Capacitação na era da transformação
Empresas e instituições de ensino se organizam cada vez mais em ecossistemas e, reunidas, buscam atualizar a formação de profissionais de acordo com as novas demandas do mundo digital e da Indústria 4.0.
Junho-Agosto | 2019Imagine-se na posição de um jovem que acabou de obter seu diploma de graduação. Confiante, ele entra no mercado de trabalho certo de ter passado pelos conteúdos acadêmicos mais atualizados em sua área de atuação. Como dizer a esse jovem hipotético que, dentro de cinco anos, mais de um terço do que ele aprendeu não valerá coisa alguma? O alerta vem do estudo “The Future of Jobs: Employment, Skills and Workforce Strategy for the Fourth Industrial Revolution”, publicado pelo Fórum Econômico Mundial. O documento aponta que, em média, 35% das competências desenvolvidas hoje por profissionais em um amplo número de setores (mídia, varejo, saúde, energia, serviços, TI, mobilidade, infraestrutura e mercado financeiro) se tornam “instáveis” em meia década – ou seja, caminham para perder utilidade.
É justamente para evitar o dilema de nosso universitário fictício que empresas e outras organizações vêm criando ecossistemas colaborativos com instituições de ensino. É uma via de mão dupla: o mercado participa da construção de um novo perfil de profissional, adequado às rápidas transformações tecnológicas e sociais de nossos tempos, e o mundo acadêmico atualiza suas ementas ao absorver experiências e demandas reais das empresas.

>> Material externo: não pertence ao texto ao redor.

Definition emulate (m : machine) (u : uc) (eip budget : Z) : machine * Z :=
  let '(u, r, events, err) := uc_emu_start u (rt_ram (m_rt m)) eip kExitVa budget in
  (MkM (foldl hook (with_uc (m_cpu m) (Some u)) events) (with_ram (m_rt m) r), err).

Definition round (e : KrnlState.env) (max : Z) (m : machine) (eip : Z) : outcome round_out :=
  let c := m_cpu m in
  match c_uc c with
  | None => Ok (RDone false m)
  | Some u =>
      if max <=? c_instr c then
        Ok (RDone false (set_cpu m (record_fault c InstructionLimit (u32 eip) (reg c EIP)
              "did not exit within the instruction budget")))
      else let (m, err) := emulate m u eip (max - c_instr c) in after_emu e m err
  end.

(** Rounds until the loop leaves; the environment may answer differently in
    every round. [None] is exhausted fuel. *)
Fixpoint run_loop (es : nat -> KrnlState.env) (fuel : nat) (max : Z) (m : machine) (eip : Z)
    : option (outcome round_out) :=
  match fuel with
  | O => None
  | S fuel' =>
      match round (es fuel') max m eip with
      | Ok (RAgain eip' m') => run_loop es fuel' max m' eip'
      | r => Some r
      end
  end.

Definition run_start (m : machine) (u : uc) (esp : Z) : machine :=
  let c := with_fault (m_cpu m) no_fault in
  let c := with_run c 0 [] in
  let c := with_pending c 0 (c_addr c) in
  set_cpu m (with_uc c (Some (uc_reg_write u ESP esp))).

Definition run (es : nat -> KrnlState.env) (fuel : nat) (m : machine) (entry esp max : Z)
    : option (outcome round_out) :=
  match c_uc (m_cpu m) with
  | None => Some (Ok (RDone false m))
  | Some u => run_loop es fuel max (run_start m u esp) entry
  end.

End cpu.

(** ** What the engine promises about a run *)

(** Events after which the engine has been told to stop. *)
Definition stops (e : hook_event) : bool :=
  match e with OnCode a => in_marker (u32 a) | OnMem _ _ _ => true end.
Definition executed (l : list hook_event) : list hook_event := List.filter (fun e => negb (stops e)) l.

(** The code hook runs before every instruction, the first one at the start
    address; a run executes at most its budget of instructions; it ends at a
    hook that stops it; a run that executes nothing reports an error. *)
Class RunLaws (eng : Unicorn) := {
  emu_budget u r start until n u' r' evs err :
    uc_emu_start u r start until n = (u', r', evs, err) -> 0 < n -> zlen (executed evs) <= n;
  emu_first u r start until n u' r' evs err :
    uc_emu_start u r start until n = (u', r', evs, err) -> 0 < n -> start <> until ->
    (evs = [] /\ err <> UC_ERR_OK) \/
    (exists t a eip, evs = [OnMem t a eip]) \/ (exists rest, evs = OnCode start :: rest);
}.

Section proofs.
Context `{os : HostOS} `{eng : Unicorn}.

(** ** The mirror leaves the rest of a CPU alone *)

(** Everything but the engine and the mapped ranges. *)
Definition same_cpu (c c' : cpu) : Prop :=
  (is_Some (c_uc c) -> is_Some (c_uc c')) /\
  c_ordinal c' = c_ordinal c /\ c_addr c' = c_addr c /\ c_fault c' = c_fault c /\
  c_instr c' = c_instr c /\ c_served c' = c_served c.

Lemma same_cpu_refl c : same_cpu c c.
Proof. by split_and!. Qed.

Lemma same_cpu_trans c1 c2 c3 : same_cpu c1 c2 -> same_cpu c2 c3 -> same_cpu c1 c3.
Proof.
  intros (A1 & A2 & A3 & A4 & A5 & A6) (B1 & B2 & B3 & B4 & B5 & B6). split_and!; [auto|congruence..].
Qed.

Lemma map_on_same_cpu r va size ro c : same_cpu c (map_on r va size ro c).
Proof.
  unfold map_on, map_range. destruct (c_uc c) eqn:Eu; [|apply same_cpu_refl].
  repeat case_match; simplify_eq; by split_and!.
Qed.

Lemma unmap_same_cpu va size c : same_cpu c (snd (unmap_range c va size)).
Proof.
  unfold unmap_range. destruct (c_uc c) eqn:Eu; [|apply same_cpu_refl].
  repeat case_match; simplify_eq; by split_and!.
Qed.

Lemma observe_same m e : same_cpu (m_cpu m) (m_cpu (observe_machine m e)).
Proof.
  destruct e as [[[freed va] size] ro]. cbn. destruct freed; [apply unmap_same_cpu|apply map_on_same_cpu].
Qed.

Lemma observe_all_same evs m : same_cpu (m_cpu m) (m_cpu (foldl observe_machine m evs)).
Proof.
  revert m; induction evs as [|e evs IH]; intros m; cbn [foldl]; [apply same_cpu_refl|].
  eapply same_cpu_trans; [apply observe_same|apply IH].
Qed.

Segundo Ana Mocny, diretora da prática de Consultoria em Gestão de Capital Humano da Deloitte, as competências requisitadas pela transformação digital no mundo dos negócios representam a grande lacuna nos currículos da força de trabalho brasileira. “São muitos os desafios para quem quer manter sua empregabilidade nos próximos anos. Há uma revolução em curso, com base em temas que até pouco tempo não faziam parte da nossa formação”, diz a especialista. “Ecossistemas reunindo empresas e instituições acadêmicas são um meio de combinar vivências práticas e novas referências conceituais, beneficiando a todos. As empresas têm o desafio de criar espaços adequados para essa colaboração.”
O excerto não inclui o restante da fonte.